In space mechanics, an orbital response occurs when two orbiting bodies exert a regular, periodic gravitational influence on each other. This is usually because their orbital periods are related by the ratio of two small integers. Orbital resonances significantly enhance the mutual gravitational influence of bodies. In most cases, this results in an unstable interaction in which the bodies exchange momentum and displacement until resonance no longer exists.

Under some circumstances, a resonant system can be stable and self-correcting to keep bodies in resonance. Examples are the 1:2:4 resonance of Jupiter's moons Ganymede, Europa and Io and the 2:3 resonance between Pluto and Neptune. Unstable resonances with Saturn's inner moons create gaps in Saturn's rings. A special case of 1:1 resonance (between bodies with similar orbital radii) causes large Solar System bodies to clear out the neighborhoods around their orbits, pushing out almost everything else around them.

Atomic, partial and molecular

Nuclear Magnetic Resonance (NMR) is the name given to the physical resonance phenomenon associated with the observation of specific quantum mechanical magnetic properties of an atomic nucleus when an external magnetic field is present. Many scientific methods use NMR phenomena to study molecular physics, crystals, and non-crystalline materials. NMR is also commonly used in modern medical imaging techniques such as magnetic resonance imaging (MRI).

Series oscillating circuit

In an oscillatory circuit you can obtain undamped oscillations if you connect it to an alternating current source. If the source is connected in series with a coil L and a capacitor C, then such a circuit is called a series oscillatory circuit (Fig. 3).

When an external source is connected to the circuit, it is not the circuit’s own (free) oscillations that arise, which are determined by the values ​​of L and C, but with the frequency of the source voltage U=Um∙sinω∙t. Such circuit oscillations are called forced. During forced oscillations, the circuit elements L, C will have, depending on the source frequency, certain inductive XL and capacitive Xc resistances and corresponding voltage drops UL, Uc across them. But the circuit has not only reactance, but also an active loss resistance R, which is basically equal to the resistance of the coil wire.

Since the voltages in the coil and capacitor are shifted relative to the current by different phase angles, they can be shown more clearly in vector diagrams (Fig. 4)

It will be interesting➡ The gimlet rule

The voltage across the inductive reactance UL leads the current by 90°, and the voltage across the capacitive reactance Uc lags the current at the same angle of 90°. And it turns out that the vectors UL and Uc are shifted by 180°, i.e. are in antiphase. The voltage vector at the source U will be equal to the geometric sum of the voltage of the vector UR and the vector of the voltage difference of the reactances UL-Uc.

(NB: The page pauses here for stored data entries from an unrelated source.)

(** C2 (amended): in exact arithmetic, for every vector coefficient triple
    whose vertical coefficient [a] is not zero and whose vertical equation
    has a non-negative real root, [get_time_contact_ground()] returns a
    non-negative root of that equation.  When [a > 0] it is the smallest
    non-negative root; when [a < 0] it is the largest root. *)
Theorem time_is_a_nonnegative_root :
  forall a0 a1 a2 b0 b1 b2 c0 c1 c2 : R,
    a2 <> 0 ->
    (exists u : R, 0 <= u /\ is_root a2 b2 c2 u) ->
    exists t : R,
      SecondOrderEq.get_time_contact_ground
        (SecondOrderEq.__init__
           (arr3 a0 a1 a2) (arr3 b0 b1 b2) (arr3 c0 c1 c2))
      = Ok t
      /\ 0 <= t
      /\ is_root a2 b2 c2 t
      /\ (0 < a2 -> forall u : R, 0 <= u -> is_root a2 b2 c2 u -> t <= u)
      /\ (a2 < 0 -> forall u : R, is_root a2 b2 c2 u -> u <= t).
Proof.
  intros a0 a1 a2 b0 b1 b2 c0 c1 c2 Ha (u0 & Hu0 & Hroot0).
  eexists. split; [ apply time_vec3 | ].
  destruct (root_is_formula_root Ha Hroot0) as [Hd Hu0'].
  destruct (formula_roots_are_roots Ha Hd) as [Hr1 Hr2].
  destruct (formula_roots_order Ha Hd) as [Hpos Hneg].
  set (r1 := root_minus a2 b2 c2) in *. set (r2 := root_plus a2 b2 c2) in *.
  destruct (R_select r1 r2) as [Hsel_neg Hsel_pos].
  assert (Hall : forall u, is_root a2 b2 c2 u -> u = r1 \/ u = r2)
    by (intros u Hu; now apply root_is_formula_root).
  destruct (Rlt_dec r1 0) as [Hr1neg | Hr1pos].
  - (* the first root is negative: the second is selected *)
    rewrite (Hsel_neg Hr1neg).
    assert (Hr2pos : 0 <= r2) by (destruct Hu0'; lra).
    repeat split; try assumption.
    + intros _ u Hu Hru. destruct (Hall u Hru); lra.
    + intros Ha2 u Hru. specialize (Hneg Ha2). lra.
  - (* the first root is non-negative: it is selected *)
    apply Rnot_lt_le in Hr1pos. rewrite (Hsel_pos Hr1pos).
    repeat split; try assumption.
    + intros Ha2 u Hu Hru. specialize (Hpos Ha2).
      destruct (Hall u Hru); lra.
    + intros Ha2 u Hru. specialize (Hneg Ha2).
      destruct (Hall u Hru); lra.
Qed.

Lemma time_is_a_nonnegative_root_at_thrown_upwards :
  exists t : R,
    SecondOrderEq.get_time_contact_ground
      (SecondOrderEq.__init__
         (arr3 0 0 (- 1)) (arr3 0 0 3) (arr3 0 0 (- 2)))
    = Ok t
    /\ 0 <= t
    /\ is_root (- 1) 3 (- 2) t
    /\ (0 < - 1 -> forall u : R, 0 <= u -> is_root (- 1) 3 (- 2) u -> t <= u)
    /\ (- 1 < 0 -> forall u : R, is_root (- 1) 3 (- 2) u -> u <= t).
Proof.
  apply (@time_is_a_nonnegative_root 0 0 (- 1) 0 0 3 0 0 (- 2)).
  - lra.
  - exists 1. split; [ lra | ]. unfold is_root. rewrite R_motion. lra.
Defined.




End Exact.

(** ** Further properties, for any arithmetic *)

Section Shapes.
Context {F : Type} {num : Number F}.

Lemma broadcast_shapes (op : F -> F -> F) (xs ys : list F) :
  (length xs <> length ys /\ length xs <> 1 /\ length ys <> 1 ->
   broadcast op (Array xs) (Array ys) = Raise ValueError)
  /\ (length xs = length ys \/ length xs = 1 \/ length ys = 1 ->
      exists rs : list F,
        broadcast op (Array xs) (Array ys) = Ok (Array rs)
        /\ length rs = if Nat.eqb (length xs) 1 then length ys else length xs).
Proof.
  split.
  - intros (Hne & Hx & Hy).
    destruct xs as [|x [|x' xs']], ys as [|y [|y' ys']];
      simpl in *; try congruence.
    destruct (Nat.eqb_spec (length xs') (length ys')); congruence.
  - intros Hshape.
    destruct xs as [|x [|x' xs']], ys as [|y [|y' ys']]; simpl in *;
      try (eexists; split;
           [ reflexivity | simpl; rewrite ?length_map; reflexivity ]);
      try (exfalso; destruct Hshape as [H | [H | H]]; discriminate H).
    assert (Hlen : length xs' = length ys')
      by (destruct Hshape as [H | [H | H]]; congruence).
    rewrite Hlen, Nat.eqb_refl. eexists. split; [ reflexivity | ].
    simpl. rewrite map2_length by assumption. congruence.
Qed.

(** X1: [get_c()] raises [ValueError] exactly when the position and the
    collision boundary have different lengths and neither has length one;
    otherwise it returns an array as long as the longer of the two shapes
    that numpy broadcasts. *)
Theorem get_c_needs_matching_shapes :
  forall (p k : list F) (v : array_like F) (g : option (pyobj F)),
    let o := Object.__init__ (PyList p) v (PyList k) g in
    (Object.get_c o = Raise ValueError
     <-> length p <> length k /\ length p <> 1 /\ length k <> 1)
    /\ (length p = length k \/ length p = 1 \/ length k = 1 ->
        exists rs : list F,
          Object.get_c o = Ok (Array rs)
          /\ length rs = if Nat.eqb (length p) 1 then length k else length p).
Proof.
  intros p k v g o.
  change (Object.get_c o) with (broadcast sub (Array p) (Array k)).
  destruct (broadcast_shapes sub p k) as [Hbad Hgood].
  split; [ split | ]; [ | exact Hbad | exact Hgood ].
  intros Hraise.
  assert (Hok : length p = length k \/ length p = 1 \/ length k = 1 -> False).
  { intros Hshape. destruct (Hgood Hshape) as (rs & Hrs & _).
    rewrite Hrs in Hraise. discriminate. }
  repeat split; intros H; apply Hok; auto.
Qed.

(** X2: [get_eq_z()] returns [(x, y, z)] exactly when [get_eq()] returns
    three values whose components of index 2 are [x], [y] and [z]. *)
Theorem get_eq_z_is_component_2_of_get_eq :
  forall (o : Object.t F) (x y z : F),
    Object.get_eq_z o = Ok (x, y, z)
    <-> exists a b c : ndvalue F,
          Object.get_eq o = Ok (a, b, c)
          /\ getitem a 2 = Ok x /\ getitem b 2 = Ok y /\ getitem c 2 = Ok z.
Proof.
  intros o x y z. unfold Object.get_eq_z, Object.get_eq.
  destruct (Object.get_a o) as [a | e]; cbn [bind].
  - destruct (Object.get_c o) as [c | e]; cbn [bind].
    + split.
      * intros H. exists a, (Object.get_b o), c.
        destruct (getitem a 2); cbn [bind] in H; try discriminate.
        destruct (getitem (Object.get_b o) 2); cbn [bind] in H;
          try discriminate.
        destruct (getitem c 2); cbn [bind] in H; try discriminate.
        now injection H as -> -> ->.
      * intros (a' & b' & c' & [= <- <- <-] & Ha & Hb & Hc).
        now rewrite Ha, Hb, Hc.
    + split.
      * intros H.
        destruct (getitem a 2); cbn [bind] in H; try discriminate.
        destruct (getitem (Object.get_b o) 2); cbn [bind] in H; discriminate.
      * intros (a' & b' & c' & [=] & _).
  - split; [ discriminate | intros (a' & b' & c' & [=] & _) ].
Qed.

Lemma nth_error_map3_some (f : F -> F -> F -> F) (xs ys zs : list F)
    (i : nat) (x y z : F) :
  nth_error xs i = Some x -> nth_error ys i = Some y ->
  nth_error zs i = Some z ->
  nth_error (map3 f xs ys zs) i = Some (f x y z).
Proof.
  revert xs ys zs; induction i as [|i IH]; intros [|x' xs] [|y' ys] [|z' zs];
    simpl; try discriminate.
  - now intros [= ->] [= ->] [= ->].
  - apply IH.
Qed.

Lemma motion_as_map3 (t : F) (xs ys zs : list F) :
  map2 add (map2 add (map (fun x => mul x (pow2 t)) xs)
                     (map (fun y => mul y t) ys)) zs
  = map3 (fun x y z => motion x y z t) xs ys zs.
Proof.
  revert ys zs; induction xs as [|x xs IH]; intros [|y ys] [|z zs];
    simpl; try reflexivity.
  now rewrite IH.
Qed.

Lemma broadcast_array_scalar (op : F -> F -> F) (xs : list F) (y : F) :
  broadcast op (Array xs) (Scalar y) = Ok (Array (map (fun x => op x y) xs)).
Proof. reflexivity. Qed.

Lemma broadcast_scalar_array (op : F -> F -> F) (x : F) (ys : list F) :
  broadcast op (Scalar x) (Array ys) = Ok (Array (map (op x) ys)).
Proof. reflexivity. Qed.

Lemma broadcast_scalar_scalar (op : F -> F -> F) (x y : F) :
  broadcast op (Scalar x) (Scalar y) = Ok (Scalar (op x y)).
Proof. reflexivity. Qed.

Lemma distance_of_time (xs ys zs : list F) (t : F) :
  length xs = length ys -> length ys = length zs ->
  SecondOrderEq.get_time_contact_ground
    (SecondOrderEq.__init__ (Array xs) (Array ys) (Array zs)) = Ok t ->
  SecondOrderEq.get_distance_at_contact_ground
    (SecondOrderEq.__init__ (Array xs) (Array ys) (Array zs))
  = Ok (Array (map3 (fun x y z => motion x y z t) xs ys zs)).
Proof.
  intros Hxy Hyz Ht. unfold SecondOrderEq.get_distance_at_contact_ground.
  rewrite Ht. cbn [bind SecondOrderEq.a SecondOrderEq.b SecondOrderEq.c].
  rewrite !broadcast_array_scalar. cbn [bind].
  rewrite (broadcast_same_length add) by (rewrite !length_map; congruence).
  cbn [bind]. rewrite (broadcast_same_length add).
  - now rewrite motion_as_map3.
  - rewrite map2_length; rewrite !length_map; congruence.
Qed.

(** X3: on coefficient arrays of one common length, the solver needs at
    least three components.  With fewer, [get_time_contact_ground()] and
    [get_distance_at_contact_ground()] raise [IndexError]; otherwise the
    time is the selected root of the equation of index 2, whatever the other
    components are, and the distance is the motion equation evaluated at
    that one time on every axis, its square being the scalar power
    [pow(t, 2)]. *)
Theorem solver_on_arrays_of_any_length :
  forall xs ys zs : list F,
    length xs = length ys -> length ys = length zs ->
    let self := SecondOrderEq.__init__ (Array xs) (Array ys) (Array zs) in
    (length xs < 3 ->
     SecondOrderEq.get_time_contact_ground self = Raise IndexError
     /\ SecondOrderEq.get_distance_at_contact_ground self = Raise IndexError)
    /\ (forall a b c : F,
        nth_error xs 2 = Some a -> nth_error ys 2 = Some b ->
        nth_error zs 2 = Some c ->
        let t := select (root_minus a b c) (root_plus a b c) in
        SecondOrderEq.get_time_contact_ground self = Ok t
        /\ SecondOrderEq.get_distance_at_contact_ground self
           = Ok (Array (map3 (fun x y z => motion x y z t) xs ys zs))).
Proof.
  intros xs ys zs Hxy Hyz self.
  pose proof (roots_arrays xs ys zs Hxy Hyz) as Hroots. fold self in Hroots.
  split.
  - intros Hshort.
    assert (Htime : SecondOrderEq.get_time_contact_ground self
                    = Raise IndexError).
    { unfold SecondOrderEq.get_time_contact_ground. rewrite Hroots.
      cbn [bind fst getitem].
      assert (Hnone : nth_error (map3 root_minus xs ys zs) 2 = None)
        by (apply nth_error_None; rewrite map3_length by assumption;
            apply PeanoNat.lt_n_Sm_le, Hshort).
      now rewrite Hnone. }
    split; [ exact Htime | ].
    unfold SecondOrderEq.get_distance_at_contact_ground. now rewrite Htime.
  - intros a b c Ha Hb Hc t.
    assert (Htime : SecondOrderEq.get_time_contact_ground self = Ok t).
    { apply time_of_roots with (1 := Hroots); cbn [getitem];
        now rewrite (nth_error_map3_some _ _ _ _ _ Ha Hb Hc). }
    split; [ exact Htime | now apply distance_of_time ].
Qed.

(** X7: on any solver, a strictly negative contact time is only returned
    when both roots of index 2 are strictly negative, and it is then the
    second root. *)
Theorem negative_time_needs_two_negative_roots :
  forall (self : SecondOrderEq.t F) (r1 r2 : ndvalue F) (x1 x2 t : F),
    SecondOrderEq.roots self = Ok (r1, r2) ->
    getitem r1 2 = Ok x1 ->
    getitem r2 2 = Ok x2 ->
    SecondOrderEq.get_time_contact_ground self = Ok t ->
    lt t zero = true ->
    lt x1 zero = true /\ lt x2 zero = true /\ t = x2.
Proof.
  intros self r1 r2 x1 x2 t Hroots H1 H2 Ht Hneg.
  rewrite (time_of_roots self Hroots H1 H2) in Ht. injection Ht as <-.
  unfold select in *. destruct (lt x1 zero) eqn:Hx1.
  - now repeat split.
  - rewrite Hx1 in Hneg. discriminate.
Qed.

Lemma map2_repeat_l (op : F -> F -> F) (x : F) (ys : list F) :
  map2 op (repeat x (length ys)) ys = map (op x) ys.
Proof. induction ys as [|y ys IH]; simpl; [ | rewrite IH ]; reflexivity. Qed.

Lemma map2_repeat_r (op : F -> F -> F) (y : F) (xs : list F) :
  map2 op xs (repeat y (length xs)) = map (fun x => op x y) xs.
Proof. induction xs as [|x xs IH]; simpl; [ | rewrite IH ]; reflexivity. Qed.

Lemma map2_repeat_r_len (op : F -> F -> F) (y : F) (xs : list F) (n : nat) :
  length xs = n -> map2 op xs (repeat y n) = map (fun x => op x y) xs.
Proof. intros <-. apply map2_repeat_r. Qed.

Lemma map2_repeat_l_len (op : F -> F -> F) (x : F) (ys : list F) (n : nat) :
  length ys = n -> map2 op (repeat x n) ys = map (op x) ys.
Proof. intros <-. apply map2_repeat_l. Qed.

Lemma broadcast_scalar_l (op : F -> F -> F) (x : F) (ys : list F) :
  broadcast op (Scalar x) (Array ys)
  = broadcast op (Array (repeat x (length ys))) (Array ys).
Proof.
  rewrite broadcast_same_length by apply repeat_length.
  now rewrite map2_repeat_l.
Qed.

Lemma broadcast_scalar_r (op : F -> F -> F) (xs : list F) (y : F) :
  broadcast op (Array xs) (Scalar y)
  = broadcast op (Array xs) (Array (repeat y (length xs))).
Proof.
  rewrite broadcast_same_length by (symmetry; apply repeat_length).
  now rewrite map2_repeat_r.
Qed.

Lemma nth_error_map2_some (op : F -> F -> F) (xs ys : list F) (i : nat)
    (x y : F) :
  nth_error xs i = Some x -> nth_error ys i = Some y ->
  nth_error (map2 op xs ys) i = Some (op x y).
Proof.
  revert xs ys; induction i as [|i IH]; intros [|x' xs] [|y' ys];
    simpl; try discriminate.
  - now intros [= ->] [= ->].
  - apply IH.
Qed.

As can be seen from the diagram in Fig. 4a, at UL > Uc, the external source voltage leads the current in the oscillatory circuit by an angle φ<90° and is located above the abscissa axis in the inductance voltage zone. This means that in this case the circuit has an inductive resistance. At UL < Uc (Fig. 4b), the source vector will already lag behind the current vector by an angle φ<90° and the circuit will have capacitive reactance.

The total resistance of the circuit Z will be equal to:

The amplitude value of the current Im is determined by the formula:

where Um is the amplitude voltage of the source, and ω is its angular frequency.

When equality is satisfied:

The benefits and harms of resonance

In order to draw some conclusion about the pros and cons of resonance, it is necessary to consider in which cases it can manifest itself most actively and noticeably for human activity.

Positive effect

The response phenomenon is widely used in science and technology . For example, the operation of many radio circuits and devices is based on this phenomenon.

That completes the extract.